**Directions**
Across the whole listing, filter for the string "repeatTimes" and copy every line that has it.

++++++

(* ===== verification/SimtProofs.v ===== *)
(** The overlap sweep between a static event and the records of a SIMT entry:
    exact when the pair cannot be two reads, and what it misses otherwise. *)
From stdpp Require Import base numbers option gmap sets strings sorting list.
From S2P Require Import Prelude.
From S2P Require Import RecordDefs.
From S2P Require Import Platform.
From S2P Require Import EventDef.
From S2P Require Import ConvertProofs.
From S2P Require Import EventContainer.
From S2P Require Import MemSeriesProofs.
From S2P Require Import MemEventChecker.
From S2P Require Import RadixProofs.
From S2P Require Import RaceTheorems.
Import Race Overlap Checker.

(** ** Sorted inputs *)

#[global] Instance sm_le_trans : Transitive sm_le.
Proof. intros a b c. unfold sm_le. lia. Qed.
#[global] Instance sm_le_total : Total sm_le.
Proof. intros a b. unfold sm_le. lia. Qed.
#[global] Instance pair_le_trans : Transitive pair_le.
Proof. intros a b c. unfold pair_le. lia. Qed.
#[global] Instance pair_le_total : Total pair_le.
Proof. intros a b. unfold pair_le. lia. Qed.

(** A record of bytes in the address space. *)
Definition record_ok (r : ShadowMemoryRecord) : Prop :=
  0 <= smr_addr r ∧ 0 < smr_size r ∧ smr_addr r + smr_size r < 18446744073709551616.

Lemma elem_of_records r buffer : r ∈ TransToRecords buffer → record r ∈ buffer.
Proof.
  unfold TransToRecords. rewrite merge_sort_Permutation. intros (i & y & -> & Hi)%elem_of_lookup_imap_1.
  by eapply list_elem_of_lookup_2.
Qed.

Lemma records_elem x buffer : x ∈ buffer → ∃ r, r ∈ TransToRecords buffer ∧ record r = x.
Proof.
  intros [i Hi]%list_elem_of_lookup. exists (mkCmp x (Z.of_nat i)). split; [|done]. unfold TransToRecords.
  rewrite merge_sort_Permutation. apply elem_of_lookup_imap. eauto.
Qed.

Lemma rec_end_ok r : record_ok (record r) → rec_end r = smr_addr (record r) + smr_size (record r).
Proof. intros (? & ? & ?). unfold rec_end. apply u64_small. unfold is_u64. lia. Qed.

Lemma elem_of_SplitMem op p :
  op_fits op →
  p ∈ SplitMem op ↔ ∃ i j, 0 <= i < repeatTimes op ∧ 0 <= j < blockNum op ∧
    p = (block_base op i j, block_base op i j + blockSize op).
Proof.
  intros Hop. assert (∀ i j, 0 <= i < repeatTimes op → 0 <= j < blockNum op →
    (u64 (u64 (addr op + u64 (u64 (i * repeatStride op) * blockSize op)) + u64 (u64 (j * blockStride op) * blockSize op)),
     u64 (u64 (u64 (addr op + u64 (u64 (i * repeatStride op) * blockSize op)) + u64 (u64 (j * blockStride op) * blockSize op)) + blockSize op))
    = (block_base op i j, block_base op i j + blockSize op)) as Hu.
  { intros i j Hi Hj. pose proof (block_base_mono op i j (repeatTimes op - 1) (blockNum op - 1) Hop ltac:(lia) ltac:(lia)) as Hm.
    destruct Hop as [H1 H2 H3 H4 H5 H6 H7 H8]. unfold block_base in *. set (a := i * repeatStride op) in *. set (b := j * blockStride op) in *.
    assert (0 <= a ∧ 0 <= b) by (unfold a, b; split; nia). assert (a <= a * blockSize op ∧ b <= b * blockSize op) by nia.
    rewrite (u64_small a), (u64_small b) by (unfold is_u64; lia).
    rewrite (u64_small (a * blockSize op)), (u64_small (b * blockSize op)) by (unfold is_u64; lia).
    rewrite (u64_small (addr op + a * blockSize op)) by (unfold is_u64; lia).
    rewrite (u64_small (addr op + a * blockSize op + b * blockSize op)) by (unfold is_u64; lia).
    rewrite u64_small by (unfold is_u64; lia). done. }
  unfold SplitMem. rewrite list_elem_of_bind. setoid_rewrite list_elem_of_bind. setoid_rewrite list_elem_of_singleton.
  setoid_rewrite elem_of_seqZ. split.
  - intros (i & (j & -> & Hj) & Hi). exists i, j. rewrite Hu by lia. repeat split; lia || done.
  - intros (i & j & Hi & Hj & ->). exists i. split; [|lia]. exists j. split; [|lia]. by rewrite Hu.
Qed.

(** ** The sweep *)

Definition meets (p : Z * Z) (r : CompareShadowMemoryRecord) : Prop :=
  p.1 < smr_addr (record r) + smr_size (record r) ∧ smr_addr (record r) < p.2.

Lemma sweep_exact fuel rd l1 l2 i2 :
  (length l1 + length l2 <= fuel)%nat →
  StronglySorted (λ a b : Z * Z, a.1 <= b.1) l1 → Forall (λ p : Z * Z, p.1 < p.2) l1 →
  StronglySorted (λ a b, smr_addr (record a) <= smr_addr (record b)) l2 → Forall (λ r, record_ok (record r)) l2 →
  Forall (λ r, rec_read r && rd = false) l2 →
  (mem_dyn_loop fuel rd l1 l2 i2).1 = true ↔ ∃ p r, p ∈ l1 ∧ r ∈ l2 ∧ meets p r.
Proof.
  revert l1 l2. induction fuel as [|fuel IH]; intros l1 l2 Hf S1 N1 S2 N2 R2; cbn [mem_dyn_loop].
  { destruct l1; [|simpl in Hf; lia]. split; [done|]. intros (p & r & ?%elem_of_nil & _). done. }
  destruct l1 as [|[s1 e1] l1]; [split; [done|]; intros (p & r & ?%elem_of_nil & _); done|].
  destruct l2 as [|r2 l2]; [split; [done|]; intros (p & r & _ & ?%elem_of_nil & _); done|].
  apply StronglySorted_inv in S1 as [S1 L1], S2 as [S2 L2]. apply Forall_cons in N1 as [N1 N1'], N2 as [N2 N2'], R2 as [R2 R2'].
  rewrite (rec_end_ok r2) by done. rewrite R2. cbn [negb]. rewrite andb_true_r. simpl in N1, Hf. set (s2 := smr_addr (record r2)) in *.
  set (e2 := s2 + smr_size (record r2)) in *. assert (s2 < e2) by (unfold e2, s2; destruct N2; lia).
  rewrite Forall_forall in L1. rewrite Forall_forall in L2. destruct ((s1 <? e2) && (s2 <? e1)) eqn:Eo.
  { rewrite andb_true_iff, !Z.ltb_lt in Eo. split; [|done]. intros _. exists (s1, e1), r2.
    split; [apply elem_of_cons; by left|]. split; [apply elem_of_cons; by left|]. unfold meets. by fold s2 e2. }
  rewrite andb_false_iff, !Z.ltb_ge in Eo. destruct (Z.ltb_spec e1 e2).
  - rewrite IH by (done || (simpl; lia) || (constructor; [done|by apply Forall_forall]) || by constructor). split; [intros (p & r & ? & ? & ?); exists p, r; (split; [apply elem_of_cons; by right|done])|].
    intros (p & r & [->|Hp]%elem_of_cons & Hr & Hm); [|eauto 10]. exfalso. unfold meets in Hm. simpl in Hm.
    apply elem_of_cons in Hr as [->|Hr]; [fold s2 in Hm; lia|]. specialize (L2 r Hr). fold s2 in L2. lia.
  - destruct (Z.eqb_spec e1 e2); [lia|]. rewrite IH by (done || (simpl; lia) || (constructor; [done|by apply Forall_forall]) || by constructor).
    split; [intros (p & r & ? & ? & ?); exists p, r; (split; [done|split; [apply elem_of_cons; by right|done] ])|].
    intros (p & r & Hp & [->|Hr]%elem_of_cons & Hm); [|eauto 10]. exfalso. unfold meets in Hm. fold s2 in Hm. fold e2 in Hm.
    apply elem_of_cons in Hp as [->|Hp]; [simpl in Hm; lia|]. specialize (L1 p Hp). simpl in L1. lia.
Qed.

Lemma sorted_starts op : StronglySorted (λ a b : Z * Z, a.1 <= b.1) (merge_sort pair_le (SplitMem op)).
Proof.
  eapply StronglySorted_weaken; [|apply (StronglySorted_merge_sort pair_le)]. intros a b _ _. unfold pair_le. lia.
Qed.

Lemma sorted_records buffer :
  StronglySorted (λ a b, smr_addr (record a) <= smr_addr (record b)) (TransToRecords buffer).
Proof.
  eapply StronglySorted_weaken; [|apply (StronglySorted_merge_sort sm_le)]. intros a b _ _. unfold sm_le. lia.
Qed.

(** The operation and the record access a common byte. *)
Definition touches_record (op : MemOpInfo) (r : ShadowMemoryRecord) : Prop :=
  ∃ x, touched op x ∧ smr_addr r <= x < smr_addr r + smr_size r.

Lemma meets_touches op r :
  op_fits op → record_ok (record r) → (∃ p, p ∈ SplitMem op ∧ meets p r) ↔ touches_record op (record r).
Proof.
  intros Hop (Ha & Hs & Hf). pose proof (o_size _ Hop). unfold meets, touches_record, touched. split.
  - intros (p & Hp & H1 & H2). apply elem_of_SplitMem in Hp as (i & j & Hi & Hj & ->); [|done]. simpl in *.
    exists (Z.max (block_base op i j) (smr_addr (record r))). split; [|lia]. exists i, j. lia.
  - intros (x & (i & j & Hi & Hj & Hx) & Hr). exists (block_base op i j, block_base op i j + blockSize op). simpl.
    split; [apply elem_of_SplitMem; eauto|lia].
Qed.

(** C38: unless both sides are reads, the overlap test of a static event with a
    SIMT entry finds an overlap exactly when a byte of the event lies in one of
    the entry's records. *)
Theorem write_sweep_exact op d i2 :
  op_fits op → dyn_isSimtEntry d = true → Forall record_ok (dyn_buffer d) →
  opType op ≠ READ ∨ Forall (λ r, smr_accessType r ≠ READ) (dyn_buffer d) →
  (IsMemoryOverlap_mem_dyn op d i2).1 = true ↔ ∃ r, r ∈ dyn_buffer d ∧ touches_record op r.
Proof.
  intros Hop Hd Hr Hw. unfold IsMemoryOverlap_mem_dyn, has_records. rewrite Hd. case_bool_decide as Eb; cbn [andb negb].
  { rewrite Eb. split; [done|]. intros (r & ?%elem_of_nil & _). done. }
  assert (∀ r, r ∈ TransToRecords (dyn_buffer d) → record_ok (record r)) as Hok.
  { intros r ?%elem_of_records. rewrite Forall_forall in Hr. auto. }
  rewrite sweep_exact.
  - split.
    + intros (p & r & Hp & Hin & Hm). exists (record r). split; [by apply elem_of_records|].
      apply meets_touches; [done|auto|]. exists p. by rewrite merge_sort_Permutation in Hp.
    + intros (x & Hx & Ht). destruct (records_elem _ _ Hx) as (r & Hin & <-). apply meets_touches in Ht as (p & Hp & Hm); [|done|auto].
      exists p, r. by rewrite merge_sort_Permutation.
  - unfold TransToRecords. rewrite (merge_sort_Permutation sm_le), length_imap. lia.
  - apply sorted_starts.
  - apply Forall_forall. intros p Hp. rewrite merge_sort_Permutation in Hp. apply elem_of_SplitMem in Hp as (i & j & _ & _ & ->); [|done].
    simpl. pose proof (o_size _ Hop). lia.
  - apply sorted_records.
  - by apply Forall_forall.
  - apply Forall_forall. intros r Hin. unfold rec_read, is_read. destruct Hw as [Hw|Hw].
    + rewrite (bool_decide_eq_false_2 (opType op = READ)) by done. by rewrite andb_false_r.
    + apply elem_of_records in Hin. rewrite Forall_forall in Hw. by rewrite (bool_decide_eq_false_2 (smr_accessType _ = READ)) by auto.
Qed.

(** *** Examples *)

Definition demo_record (a n : Z) (t : AccessType) : ShadowMemoryRecord :=
  {| smr_addr := a; smr_size := n; smr_location := {| loc_fileNo := 0; loc_lineNo := 0; loc_pc := 0; loc_blockId := 0 |};
     smr_threadLoc := no_thread; smr_space := UB; smr_accessType := t |}.

Definition demo_simt (l : list ShadowMemoryRecord) : DynamicOpInfo :=
  {| dyn_minAddr := 0; dyn_maxAddr := 64; dyn_isSimtEntry := true; dyn_memType := MemType.UB; dyn_buffer := l |}.

Lemma demo_op_fits t a : 0 <= a < 1000 → op_fits (demo_op t a 1 0).
Proof. intros Ha. by destruct (demo_static 0 PIPE_V t a 1 0) as ([] & _); try lia. Qed.

Lemma write_sweep_exact_witness :
  (IsMemoryOverlap_mem_dyn (demo_op WRITE 0 1 0) (demo_simt [demo_record 24 16 READ; demo_record 28 4 WRITE]) (mkIdxInfo 1 0)).1 = true
  ↔ ∃ r, r ∈ [demo_record 24 16 READ; demo_record 28 4 WRITE] ∧ touches_record (demo_op WRITE 0 1 0) r.
Proof.
  apply (write_sweep_exact (demo_op WRITE 0 1 0) (demo_simt [demo_record 24 16 READ; demo_record 28 4 WRITE])).
  - apply demo_op_fits. lia.
  - done.
  - repeat (apply Forall_cons; split; [unfold record_ok; simpl; lia|]). constructor.
  - by left.
Defined.

(** When both the static event and the first record it meets are reads, the
    sweep passes over the block for good: here the read of 32 bytes meets a
    wider read record and is dropped before the write inside it is looked at, so
    the overlap with that write is not found. *)
Theorem read_sweep_misses_write :
  let op := demo_op READ 0 1 0 in
  let w := demo_record 28 4 WRITE in
  (∀ i2, IsMemoryOverlap_mem_dyn op (demo_simt [demo_record 24 16 READ; w]) i2 = (false, i2)) ∧
  (∀ i2, (IsMemoryOverlap_mem_dyn op (demo_simt [w]) i2).1 = true) ∧ touches_record op w.
Proof.
  cbn zeta. split; [reflexivity|]. split; [reflexivity|]. exists 28. split; [|simpl; lia]. exists 0, 0. unfold block_base. simpl. lia.
Qed.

++++++

**Solution below**
  p ∈ SplitMem op ↔ ∃ i j, 0 <= i < repeatTimes op ∧ 0 <= j < blockNum op ∧
  intros Hop. assert (∀ i j, 0 <= i < repeatTimes op → 0 <= j < blockNum op →
  { intros i j Hi Hj. pose proof (block_base_mono op i j (repeatTimes op - 1) (blockNum op - 1) Hop ltac:(lia) ltac:(lia)) as Hm.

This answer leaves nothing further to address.